LOS ANGELES—A Catholic group that says its mission is “to promote and defend faithful Catholic education is taking aim at porn viewing by college students, especially during the ongoing coronavirus pandemic. According to an op-ed in The National Catholic Register, “Catholic colleges should take the lead in mitigating pornography use on campus, helping students avoid the temptation, and counseling students with addiction.”

The op-ed was penned by Patrick Reilly, president and founder of the Cardinal Newman Society, an educational watchdog group for Catholic colleges, universities and schools. 

The op-ed followed a lengthy report by the Newman group titled “Fighting Pornography on Catholic College Campuses.” In the document, researcher Peter Tapsak starts from the premise that “pornography is gravely sinful and commodifies the human person; it deeply harms students and impacts every aspect of their lives.”

The report goes on to implore Catholic colleges to “strive to prevent pornography use on campus.” If Catholic schools do not crack down on student porn-viewing, the report says, “it would be a huge missed opportunity—and maybe even a dereliction of duty.”

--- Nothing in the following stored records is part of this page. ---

(** * meta_planner: time-varying A* and RRT planners

    A shallow embedding of
      - ros/src/meta_planner/src/time_varying_a_star.cpp
      - ros/src/meta_planner/src/time_varying_rrt.cpp
      - ros/src/meta_planner/include/meta_planner/probabilistic_box.h
    together with the properties of the planners that the specification
    states about them.

    Conventions of the embedding.
      - A C++ [double] is a binary64 primitive float; the C++ operators
        are the IEEE operations of [PrimFloat].  [a > b] is written
        [b <? a].
      - A [std::shared_ptr<Node>] is an index into a node store that only
        grows; [nullptr] is [None].  Writing through a reference to a
        member of a node is an update of the store at that index.
      - A loop whose trip count depends on floating-point data takes a
        fuel argument and answers [None] when the fuel runs out; every
        statement that the code returns something is proved with an
        explicit amount of fuel that suffices.
      - The collaborators the planners only call (the environment, the
        dynamics, the clock, the kd-tree, the random sampler) are
        variables of the sections below. *)

From Stdlib Require Import ZArith List Bool Lia PeanoNat Sorted.
From Stdlib Require String.
From Stdlib Require Import Floats.
Import ListNotations.

Set Warnings "-inexact-float,-register-all,-notation-for-abbreviation".

(* ------------------------------------------------------------------ *)
(** ** Eigen: the fixed-size vectors the planners compute with *)

Module Eigen.

Local Open Scope float_scope.

Record Vector3d : Set := Vec3 { vx : float; vy : float; vz : float }.

Definition Zero : Vector3d := Vec3 0 0 0.

Definition vadd (a b : Vector3d) : Vector3d :=
  Vec3 (vx a + vx b) (vy a + vy b) (vz a + vz b).

Definition vsub (a b : Vector3d) : Vector3d :=
  Vec3 (vx a - vx b) (vy a - vy b) (vz a - vz b).

(** [s * v] *)
Definition vscale (s : float) (v : Vector3d) : Vector3d :=
  Vec3 (s * vx v) (s * vy v) (s * vz v).
Definition king_mask (k : u64) : u64 :=
  let sides := Z.lor (Z.land (Z.shiftl k 1) NOT_A) (Z.land (Z.shiftr k 1) NOT_H) in
  let row := Z.lor k sides in
  Z.lor sides (Z.lor (shl row 8) (shr row 8)).

(** The per-square tables: "knightAttacks(square)", "kingAttacks(square)",
    "pawnAttacks(color, square)". *)
Definition pawnAttacks (c : Color) (s : Z) : u64 := pawn_mask c (bit s).
Definition knightAttacks (s : Z) : u64 := knight_mask (bit s).
Definition kingAttacks (s : Z) : u64 := king_mask (bit s).

(** ** Slider attacks

    Modelled from the spec: the magic tables (sliders.h is not among the
    sources) store, for every square and every occupancy, "the true
    ray-traced attack set (stopping at the first occupied square in each
    direction, including it)"; a lookup is modelled by tracing the rays. *)

Inductive Direction := north | south | east | west | north_east | north_west | south_east | south_west.

(** One step from square [s] in a direction; [None] when the step leaves
    the board. *)
Definition step (d : Direction) (s : Z) : option Z :=
  let file := Z.land s 7 in
  match d with
  | north => if s <? 56 then Some (s + 8) else None
  | south => if 8 <=? s then Some (s - 8) else None
  | east => if file <? 7 then Some (s + 1) else None
  | west => if 0 <? file then Some (s - 1) else None
  | north_east => if (s <? 56) && (file <? 7) then Some (s + 9) else None
  | north_west => if (s <? 56) && (0 <? file) then Some (s + 7) else None
  | south_east => if (8 <=? s) && (file <? 7) then Some (s - 7) else None
  | south_west => if (8 <=? s) && (0 <? file) then Some (s - 9) else None
  end.

(** The ray from [s] in direction [d]: every square up to and including the
    first occupied one, added to [acc].  A ray has at most 7 squares. *)
Fixpoint ray (n : nat) (d : Direction) (s : Z) (occ acc : u64) : u64 :=
  match n with
  | O => acc
  | S n' =>
      match step d s with
      | None => acc
      | Some s' =>
          let acc := set_bit acc s' in
          if Z.testbit occ s' then acc else ray n' d s' occ acc
      end
  end.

The Cardinal Newman report follows a trend of Catholic universities threatening to limit or ban private porn viewing by students in their dorm rooms — efforts that have sometimes come from students themselves. In 2018 a group of 80 male students at the University of Notre Dame in South Bend, Indiana, called for the school to install filters that would block porn sites from Notre Dame’s campus wi-fi networks.

Then, in 2019, a group of student government representatives at Catholic University of America demanded that the school install filters to bloc the “top 200” porn sites from campus networks, calling porn “a grave offense against chastity” responsible for “grave injury" to the “dignity” of its own performers. Students at Georgetown University, another Catholic-run institution, also took steps to create a porn ban on campus.

The pandemic has only amped up students’ desire for porn, Reilly wrote.

“Social distancing limitations are difficult for college students, who are asked to avoid gatherings and campus events. Students are spending even longer hours in front of computers and cell phones, because of schoolwork or as an escape from boredom, isolation and loneliness,” the Cardinal Newman founder wrote. “For young people at home and in campus residences, the temptation and opportunity to view online pornography has probably never been higher.”

Reilly also cited the often-repeated claim that porn viewing is linked with mental health issues. But according to an academic research study earlier this year, not only is there no documented connection between porn use and mental health issues, frequent porn users are up to eight times less likely to report experiencing such issues, compared to those who claim that their porn use has caused mental health problems.

A previous study, in 2018, found that people from deeply religious backgrounds were mode likely to report mental health issues connected to porn, or to describe themselves as suffering from “porn addiction.”

“Even though many people who grew up in religious, sexually conservative households, have strong negative feelings about pornography, many of those same people continue to use pornography,” psychologist David Ley said. “And then they feel guilty and ashamed of their behavior, and angry at themselves and their sexual desire to watch more porn.”